## Exercise brief
Read through the material below and find each line that has the word "Section"; copy it.

## Given records
(* ===== verification/Control.v ===== *)
(** * Control: what the control word decides

    [policy_ctrl] also carries a default-deny byte, padding and the policy
    version.  A simulation between a run and the run with another control word
    shows that the programs depend on its two regime flags only. *)

From S2P Require Import Prelude Types Bpf State Logic.
From S2P Require Enforcer Enroll.
From S2P Require Import Gate Machine.

Definition set_policy_ctrl (l : list policy_ctrl) (m : enforcer_maps) : enforcer_maps :=
  mk_enforcer_maps l (inode_deny m) (inode_allow m) (path_deny m) (path_allow m) (ip_deny m)
    (port_deny m) (ip_allow m) (port_allow m) (deny_verdicts m) (lpm_scratch m) (path_scratch m)
    (enforce_stats m).

(** The same state under the control word [c]. *)
Definition recontrol (c : policy_ctrl) (s : kstate) : kstate :=
  on_enforcer (set_policy_ctrl [c]) s.

(** [c] puts the enforcer in the regime [s] is in. *)
Definition same_regime (c : policy_ctrl) (s : kstate) : Prop :=
  active s = nonzero (enforcement_active c) /\ closed s = nonzero (fail_closed c).

(** A run under [c] answers the same and leaves the same state, up to the
    control word. *)
Definition recontrols {A} (E : env) (c : policy_ctrl) (m : prog A) : Prop :=
  forall s, same_regime c s ->
    m E (recontrol c s) = ((m E s).1, recontrol c (m E s).2) /\ same_regime c (m E s).2.

Section rules.
Context {E : env} {c : policy_ctrl}.

Lemma recontrols_ret {A} (a : A) : recontrols E c (mret a).
Proof. by split. Qed.

Lemma recontrols_bind {A B} (m : prog A) (f : A -> prog B) :
  recontrols E c m -> (forall a, recontrols E c (f a)) -> recontrols E c (m ≫= f).
Proof.
  intros Hm Hf s Hs. unfold mbind, prog_bind. cbv zeta. destruct (Hm s Hs) as [-> Hs'].
  cbn [fst snd]. apply Hf, Hs'.
Qed.

Lemma recontrols_ask {A} (g : env -> A) : recontrols E c (ask g).
Proof. by split. Qed.

Lemma recontrols_gets {A} (g : kstate -> A) :
  (forall s, g (recontrol c s) = g s) -> recontrols E c (gets g).
Proof. intros Hg s Hs. unfold gets. by rewrite Hg. Qed.

Lemma recontrols_this_cpu {V} (g : kstate -> percpu V) k :
  (forall s, g (recontrol c s) = g s) -> recontrols E c (this_cpu g k).
Proof. intros Hg s Hs. unfold this_cpu. by rewrite Hg. Qed.

Lemma recontrols_modify_env (g : env -> kstate -> kstate) :
  (forall s, g E (recontrol c s) = recontrol c (g E s) /\ ctrl (g E s) = ctrl s) ->
  recontrols E c (modify_env g).
Proof.
  intros Hg s Hs. destruct (Hg s) as [H1 H2]. unfold modify_env. rewrite H1. split; [done|].
  unfold same_regime, active, closed. cbn [snd]. by rewrite H2.
Qed.

Lemma recontrols_modify (g : kstate -> kstate) :
  (forall s, g (recontrol c s) = recontrol c (g s) /\ ctrl (g s) = ctrl s) ->
  recontrols E c (modify g).
Proof. apply (recontrols_modify_env (fun _ => g)). Qed.

(** The programs that read the control word. *)
Lemma active_recontrol s : same_regime c s -> active (recontrol c s) = active s.
Proof. by intros [-> _]. Qed.

Lemma closed_recontrol s : same_regime c s -> closed (recontrol c s) = closed s.
Proof. by intros [_ ->]. Qed.

Lemma recontrols_live : recontrols E c Enforcer.enforcement_live.
Proof. intros s Hs. by rewrite !enforcement_live_run, active_recontrol. Qed.

Lemma recontrols_fail_closed : recontrols E c Enforcer.fail_closed_regime.
Proof. intros s Hs. by rewrite !fail_closed_regime_run, active_recontrol, closed_recontrol. Qed.
End rules.

Create HintDb recontrols discriminated.
#[export] Hint Resolve recontrols_ret recontrols_ask recontrols_live recontrols_fail_closed : recontrols.

Ltac recontrols_step :=
  lazymatch goal with
  | |- recontrols _ _ (mbind _ _) => apply recontrols_bind; [|intros ?]
  | |- recontrols _ _ (gets _) => apply recontrols_gets; done
  | |- recontrols _ _ (enr _) => apply recontrols_gets; done
  | |- recontrols _ _ (enf _) => apply recontrols_gets; done
  | |- recontrols _ _ (this_cpu _ _) => apply recontrols_this_cpu; done
  | |- recontrols _ _ (modify_env _) => apply recontrols_modify_env; done
  | |- recontrols _ _ (modify _) => apply recontrols_modify; done
  | |- recontrols _ _ (if ?b then _ else _) => destruct_innermost b; cbn iota
  | |- recontrols _ _ (match ?x with _ => _ end) => destruct_innermost x; cbn iota
  | |- recontrols _ _ _ => progress cbv beta zeta
  end.

(** Walk through a program, unfolding the calls that have no hint. *)
Ltac recontrols_tac := repeat (first [solve [eauto with recontrols] | recontrols_step]).

Section programs.
Context `{L : LpmTrie} {E : env} {c : policy_ctrl}.

Lemma recontrols_stat_inc i : recontrols E c (Enforcer.stat_inc i).
Proof. unfold Enforcer.stat_inc. recontrols_tac. Qed.

Lemma recontrols_tag_loop n pid task : recontrols E c (Enforcer.tag_from_ancestor_loop n pid task).
Proof.
  revert task. induction n as [|n IH]; intros task; cbn; unfold Enforcer.is_tagged_pid; recontrols_tac.
Qed.

Hint Resolve recontrols_stat_inc recontrols_tag_loop : recontrols.

Lemma recontrols_ensure pid : recontrols E c (Enforcer.ensure_tagged_from_ancestor pid).
Proof. unfold Enforcer.ensure_tagged_from_ancestor, Enforcer.is_tagged_pid. recontrols_tac. Qed.

Lemma recontrols_gate : recontrols E c Enforcer.enforce_gate.
Proof.
  intros s Hs. pose proof (recontrols_ensure (current_pid E) s Hs) as [He Hs'].
  rewrite !enforce_gate_run, active_recontrol, closed_recontrol by done. destruct (active s || closed s); [|done]. unfold after_ensure, state_of. by rewrite He.
Qed.
End programs.

#[export] Hint Resolve recontrols_stat_inc recontrols_ensure recontrols_gate : recontrols.

Section enforcer_programs.
Context `{L : LpmTrie} {E : env} {c : policy_ctrl}.
Import Enforcer.

Lemma recontrols_emit a h p n i j q : recontrols E c (emit_deny_ex a h p n i j q).
Proof. unfold emit_deny_ex. recontrols_tac. Qed.

Hint Resolve recontrols_emit : recontrols.

Lemma recontrols_path_lpm map p n :
  (forall s, map (enforcer (recontrol c s)) = map (enforcer s)) ->
  recontrols E c (path_lpm_lookup map p n).
Proof.
  intros Hm. unfold path_lpm_lookup, scratch_lpm_key, write_lpm_key. recontrols_tac.
  all: by apply recontrols_gets.
Qed.

Lemma recontrols_ip_lpm map p n :
  (forall s, map (enforcer (recontrol c s)) = map (enforcer s)) ->
  recontrols E c (ip_lpm_lookup map p n).
Proof.
  intros Hm. unfold ip_lpm_lookup, scratch_lpm_key, write_lpm_key. recontrols_tac.
  all: by apply recontrols_gets.
Qed.

Lemma recontrols_inode map f :
  (forall s, map (enforcer (recontrol c s)) = map (enforcer s)) ->
  recontrols E c (inode_rule_lookup map f).
Proof. intros Hm. unfold inode_rule_lookup. recontrols_tac. all: by apply recontrols_gets. Qed.

Lemma recontrols_copy d p n : recontrols E c (copy_path_bounded d p n).
Proof. unfold copy_path_bounded, write_path_buf. recontrols_tac. Qed.

Lemma recontrols_open_verdict d a v w p n : recontrols E c (enforce_open_verdict d a v w p n).
Proof. unfold enforce_open_verdict, emit_deny. recontrols_tac. Qed.

Lemma recontrols_scratch_path : recontrols E c scratch_path_buf.
Proof. unfold scratch_path_buf. recontrols_tac. Qed.

Hint Resolve recontrols_path_lpm recontrols_ip_lpm recontrols_inode recontrols_copy
  recontrols_open_verdict recontrols_scratch_path : recontrols.

Lemma recontrols_path p n v w : recontrols E c (enforce_path p n v w).
Proof. unfold enforce_path. recontrols_tac. Qed.

Lemma recontrols_deny_connect h p n q : recontrols E c (deny_connect h p n q).
Proof. unfold deny_connect. recontrols_tac. Qed.

Hint Resolve recontrols_path recontrols_deny_connect : recontrols.

Lemma recontrols_connect_parsed p n q : recontrols E c (enforce_connect_parsed p n q).
Proof. unfold enforce_connect_parsed, when. recontrols_tac. Qed.

Hint Resolve recontrols_connect_parsed : recontrols.

Lemma recontrols_enforcement h : enforcement_hook h = true -> recontrols E c (run_hook h).
Proof.
  destruct h; try done; intros _; cbn [run_hook].
  all: unfold enforce_cgroup_connect4, enforce_cgroup_connect6, cgroup_should_enforce,
    cgroup_connect_action, enforce_file_open, enforce_path_unlink, enforce_path_rename,
    enforce_socket_connect, enforce_connect, enforce_openat_entry, enforce_connect_entry,
    enforce_unlinkat_entry, enforce_unlink_entry, enforce_renameat2_entry,
    enforce_openat_from_pending, enforce_connect_from_pending, enforce_unlink_from_pending,
    enforce_rename_from_pending.
  all: recontrols_tac.
Qed.
End enforcer_programs.

(** The enforcement programs answer the same, and leave the same state up to
    the control word, under every control word with the same two regime flags: the
    default-deny byte and the policy version are never consulted. *)
Theorem only_regime_flags_matter `{L : LpmTrie} E c h s :
  enforcement_hook h = true -> same_regime c s ->
  run_hook h E (recontrol c s) = ((run_hook h E s).1, recontrol c (run_hook h E s).2).
Proof. intros Hh Hs. by apply recontrols_enforcement. Qed.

## Solved exercise
Section rules.
Section programs.
Section enforcer_programs.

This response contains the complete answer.